The Justice Department arrested him. He’s been charged with unlawful use of confidential government information, theft of non-public government information, and fraud.
Think about whoever sat on the other side of those bets. They were “predicting.” He was remembering.
Quick gut-check — if your money advice is coming from random online influencers, you’re playing a dangerous game. I’ve been a CPA since 1980 and writing about money since before the internet existed. Sign up for the free Money Talks Newsletter and get expert advice that’s been tested by time.
5. It’s not a one-off — it’s a pattern
Maybe you’re thinking that soldier was a single bad apple. He wasn’t.
Around the U.S. and Israeli military strikes on Iran, a single trader reportedly made nearly $1 million with a 93% success rate, placing bets hours before strikes the public knew nothing about. A separate group of 38 accounts netted more than $2 million on one round of strikes, after being funded the prior week.
And it isn’t just war. In one Kalshi enforcement action, a political candidate traded contracts on his own candidacy. In another, an employee tied to a YouTube channel traded contracts on the channel’s own videos.
Soldiers, politicians, insiders. Anywhere there’s a secret, somebody could be trying to use it to cheat.
6. Even Washington is backing away from these things
When the people who write the laws won’t touch something, pay attention.
The Senate unanimously passed a resolution barring its members from trading on prediction markets, and the White House warned staff against using nonpublic information to trade.
The director of enforcement of the Commodity Futures Trading Commission (CFTC) named insider trading in prediction markets a “top priority,” knocking down what he called a myth that insider trading doesn’t apply to these platforms.
Even President Donald Trump, asked about the betting frenzy, said the whole world “has become somewhat of a casino.”
When everyone in charge is heading for the exit, notice which way they’re walking.
7. The one rule that protects you
So here’s the rule. Burn it into your memory.
If it’s even theoretically possible for anyone — anyone — to have advance information about how a bet turns out, don’t make that bet.
Not “probably won’t happen to me.” Not “what are the odds.” If a soldier, a staffer, an executive, an editor, or some person three offices down from the decision could know the outcome before you do, then you’re the sucker at the table.
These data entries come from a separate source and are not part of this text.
(** Saving the graphics state, running operations that neither save nor
    restore, and restoring brings back the font and size in force at the
    save, with the stack as it was. *)
Theorem restore_brings_back_text_state
  (ops : list (operation * matrix * matrix)) (cm tm cm' tm' : matrix)
  (st st' : interpreter) :
  forallb (fun o => no_save_restore (fst (fst o))) ops = true ->
  run page x_tolerance y_tolerance
    ((q_push, cm, tm) :: ops ++ [(Q_pop, cm', tm')]) st = Ok st' ->
  text_state st' = text_state st
  /\ text_state_stack st' = text_state_stack st.
Proof.
  intros Hn H. cbn [run] in H.
  assert (Hq : exists s0,
             operation_visitor page x_tolerance y_tolerance q_push cm tm st
             = Ok s0
             /\ text_state_stack s0 = text_state st :: text_state_stack st).
  { unfold operation_visitor. eexists. split; reflexivity. }
  destruct Hq as (s0 & Hq & Hk0). rewrite Hq in H. cbn [bind] in H.
  rewrite run_app in H.
  destruct (run page x_tolerance y_tolerance ops s0) as [s1|e] eqn:E;
    [|discriminate].
  cbn [bind run] in H.
  pose proof (run_keeps_stack _ _ _ Hn E) as Hk1. rewrite Hk0 in Hk1.
  unfold operation_visitor in H.
  destruct (terminate_segment page s1) as [s2|e] eqn:E2; [|discriminate].
  destruct (terminate_segment_step _ _ E2) as (_ & _ & _ & Hk2).
  cbn [bind] in H. rewrite Hk2, Hk1 in H. cbn in H.
  injection H as <-. cbn. auto.
Qed.

(** A restore with nothing saved never succeeds. *)
Theorem restore_without_save_raises (cm tm : matrix) (st : interpreter) :
  text_state_stack st = [] ->
  exists e,
    operation_visitor page x_tolerance y_tolerance Q_pop cm tm st = Raise e.
Proof.
  intros Hk. unfold operation_visitor.
  destruct (terminate_segment page st) as [s1|e] eqn:E; [|now exists e].
  destruct (terminate_segment_step _ _ E) as (_ & _ & _ & Hk1).
  cbn [bind]. rewrite Hk1, Hk. now exists IndexError.
Qed.

End InterpreterInvariants.

Section InterpreterInvariantsExamples.

Import Font Extraction Samples MoreSamples.
Local Open Scope list_scope.
Local Open Scope float_scope.

Lemma operation_keeps_segment_witness :
  {| content := "ABA"; origin_coordinates := Some (72, 700);
     font_name := None;
     x_translation_from_origin := 0;
     y_translation_from_origin := 0 |} = new_segment
  \/ ((forall o : float * float,
          Some (72, 700) = Some o -> Some (72, 700) = Some o)
      /\ exists suffix, "ABA"%string = ("AB" ++ suffix)%string).
Proof.
  apply (operation_keeps_segment one_font_page 0.3 1 (Tj [Byte.x41])
           identity (at_position 10 10) (in_segment "AB" 0 0)
           {| text_state := {| ts_font_name := "/F1"; size := 10 |};
              text_state_stack := [];
              segment :=
                {| content := "ABA"; origin_coordinates := Some (72, 700);
                   font_name := None;
                   x_translation_from_origin := 0;
                   y_translation_from_origin := 0 |};
              extracted_segments := [];
              cur_displacement := 0 + Extraction.float_of_Z 667 / 1000 * 10;
              log := [] |}).
  reflexivity.
Defined.

Lemma run_output_grows_witness :
  exists more,
    [ {| content := "AB"; origin_coordinates := Some (72, 700);
         font_name := Some "bold"%string;
         x_translation_from_origin := 0;
         y_translation_from_origin := 0 |};
      {| content := "^BA"; origin_coordinates := Some (72, 686);
         font_name := Some "normal"%string;
         x_translation_from_origin := 0;
         y_translation_from_origin := -14 |} ]
    = [] ++ more
    /\ (List.length more <= 8)%nat
    /\ Forall (named two_fonts_page) more.
Proof.
  apply (run_output_grows two_fonts_page 0.3 1 two_line_block initial
           {| text_state := {| ts_font_name := "/F1"; size := 10 |};
              text_state_stack := [];
              segment := new_segment;
              extracted_segments :=
                [ {| content := "AB"; origin_coordinates := Some (72, 700);
                     font_name := Some "bold"%string;
                     x_translation_from_origin := 0;
                     y_translation_from_origin := 0 |};
                  {| content := "^BA"; origin_coordinates := Some (72, 686);
                     font_name := Some "normal"%string;
                     x_translation_from_origin := 0;
                     y_translation_from_origin := -14 |} ];
              cur_displacement := 0;
              log := [] |}).
  vm_compute. reflexivity.
Defined.

Lemma restore_brings_back_text_state_witness :
  {| ts_font_name := "/F1"; size := 10 |} = text_state (in_segment "AB" 0 0)
  /\ [] = text_state_stack (in_segment "AB" 0 0).
Proof.
  apply (restore_brings_back_text_state two_fonts_page 0.3 1
           [ (Tj [Byte.x41], identity, identity);
             (Tf "/F2" 12, identity, identity) ]
           identity identity identity identity (in_segment "AB" 0 0)
           {| text_state := {| ts_font_name := "/F1"; size := 10 |};
              text_state_stack := [];
              segment := new_segment;
              extracted_segments :=
                [ {| content := "ABA"; origin_coordinates := Some (72, 700);
                     font_name := Some "normal"%string;
                     x_translation_from_origin := 0;
                     y_translation_from_origin := 0 |} ];
              cur_displacement := 0;
              log := [] |}).
  - reflexivity.
  - vm_compute. reflexivity.
Defined.

Lemma restore_without_save_raises_witness :
  exists e,
    operation_visitor one_font_page 0.3 1 Q_pop identity identity
      (in_segment "AB" 0 0)
    = Raise e.
Proof.
  apply (restore_without_save_raises one_font_page 0.3 1 identity identity
           (in_segment "AB" 0 0)).
  reflexivity.
Defined.

End InterpreterInvariantsExamples.

Section Serialization.

Import Font Extraction Samples MoreSamples.
Local Open Scope list_scope.

Variable page : DocketPageObject.
Variables x_tolerance y_tolerance : float.
Variable format_coordinate : float -> string.

Lemma split_terminated (sep : ascii) (body : string) :
  exists x xs,
    Py.split sep (body ++ String sep "")%string = x :: xs ++ [EmptyString].
Proof.
  induction body as [|c body IH]; simpl.
  - rewrite Ascii.eqb_refl. now exists EmptyString, [].
  - destruct IH as (x & xs & ->).
    destruct (Ascii.eqb c sep).
    + now exists EmptyString, (x :: xs).
    + now exists (String c x), xs.
Qed.

Lemma segment_to_str_terminated (seg : TextSegment) (s : string) :
  segment_to_str format_coordinate seg = Ok s ->
  exists body, s = (body ++ String DocketReader.terminator "")%string.
Proof.
  unfold segment_to_str.
  destruct (origin_coordinates seg) as [[x y]|]; [|discriminate].
  destruct (font_name seg) as [name|]; [|discriminate].
  intros H. injection H as <-.
  exists (content seg ++ DocketReader.chr DocketReader.properties_open
          ++ (format_coordinate x ++ "," ++ format_coordinate y ++ "," ++ name)
          ++ DocketReader.chr DocketReader.properties_close)%string.
  unfold DocketReader.chr. rewrite !append_assoc. simpl.
  rewrite !append_assoc. reflexivity.
Qed.

Lemma format_segments_terminated (segs : list TextSegment) :
  forall text,
    format_segments format_coordinate segs = Ok text ->
    text = EmptyString
    \/ exists body, text = (body ++ String DocketReader.terminator "")%string.
Proof.
  induction segs as [|seg rest IH]; intros text H; simpl in H.
  - injection H as <-. now left.
  - destruct (segment_to_str format_coordinate seg) as [s|e] eqn:E;
      [|discriminate].
    simpl in H.
    destruct (format_segments format_coordinate rest) as [r|e];
      [|discriminate].
    simpl in H. injection H as <-. right.
    destruct (segment_to_str_terminated _ _ E) as [body ->].
    destruct (IH r eq_refl) as [->|[body' ->]].
    + exists body. now rewrite append_nil_r.
    + exists (body ++ String DocketReader.terminator "" ++ body')%string.
      rewrite !append_assoc. reflexivity.
Qed.

(** The text extracted from a page, split at the terminator, ends with an
    empty line: every segment is written with its terminator. *)
Theorem extract_text_last_line_empty
  (ops : list (operation * matrix * matrix)) (text : string) :
  extract_text page x_tolerance y_tolerance format_coordinate ops = Ok text ->
  exists lines,
    Py.split DocketReader.terminator text = lines ++ [EmptyString].
Proof.
  unfold extract_text.
  destruct (run page x_tolerance y_tolerance ops initial) as [st|e];
    [|discriminate].
  simpl. intros H.
  destruct (format_segments_terminated _ _ H) as [->|[body ->]].
  - now exists [].
  - destruct (split_terminated DocketReader.terminator body) as (x & xs & ->).
    now exists (x :: xs).
Qed.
That rule wipes out most of what these sites offer. Wars. Politics. Corporate announcements. What somebody says on a broadcast. All of it fails the test.
And honestly? Even the bets that pass the test still leave you fighting bots for scraps with a 70% chance of losing. So the rule isn’t really “be careful.” It’s closer to “just don’t.”
Look, I won’t tell you that you can never have fun with your money. If you want to put $20 on a game the way you’d spend $20 on a movie — knowing it’s gone — that’s entertainment, and that’s your call.
But that’s not how prediction markets are being sold. They’re sold as smart. As an edge.
The truth is the opposite. The world is full of people who’ll do anything to make money, including cheat, and these platforms hand them a place to do it while you cover the bill.
Your financial freedom won’t come from guessing what happens next. It comes from spending less than you make and investing the difference patiently, the same habits that actually build wealth over time. That’s slow. It’s boring. It also works.
If you want a real side hustle, there are legitimate ones worth your time — a rigged casino isn’t one of them. And if betting has already crept past entertainment for you or someone you love, learn to recognize the warning signs of a gambling problem before it costs you more than money.
The flashy bet? Leave it on the table. Especially when you can’t see everyone else’s cards, but somebody can see yours.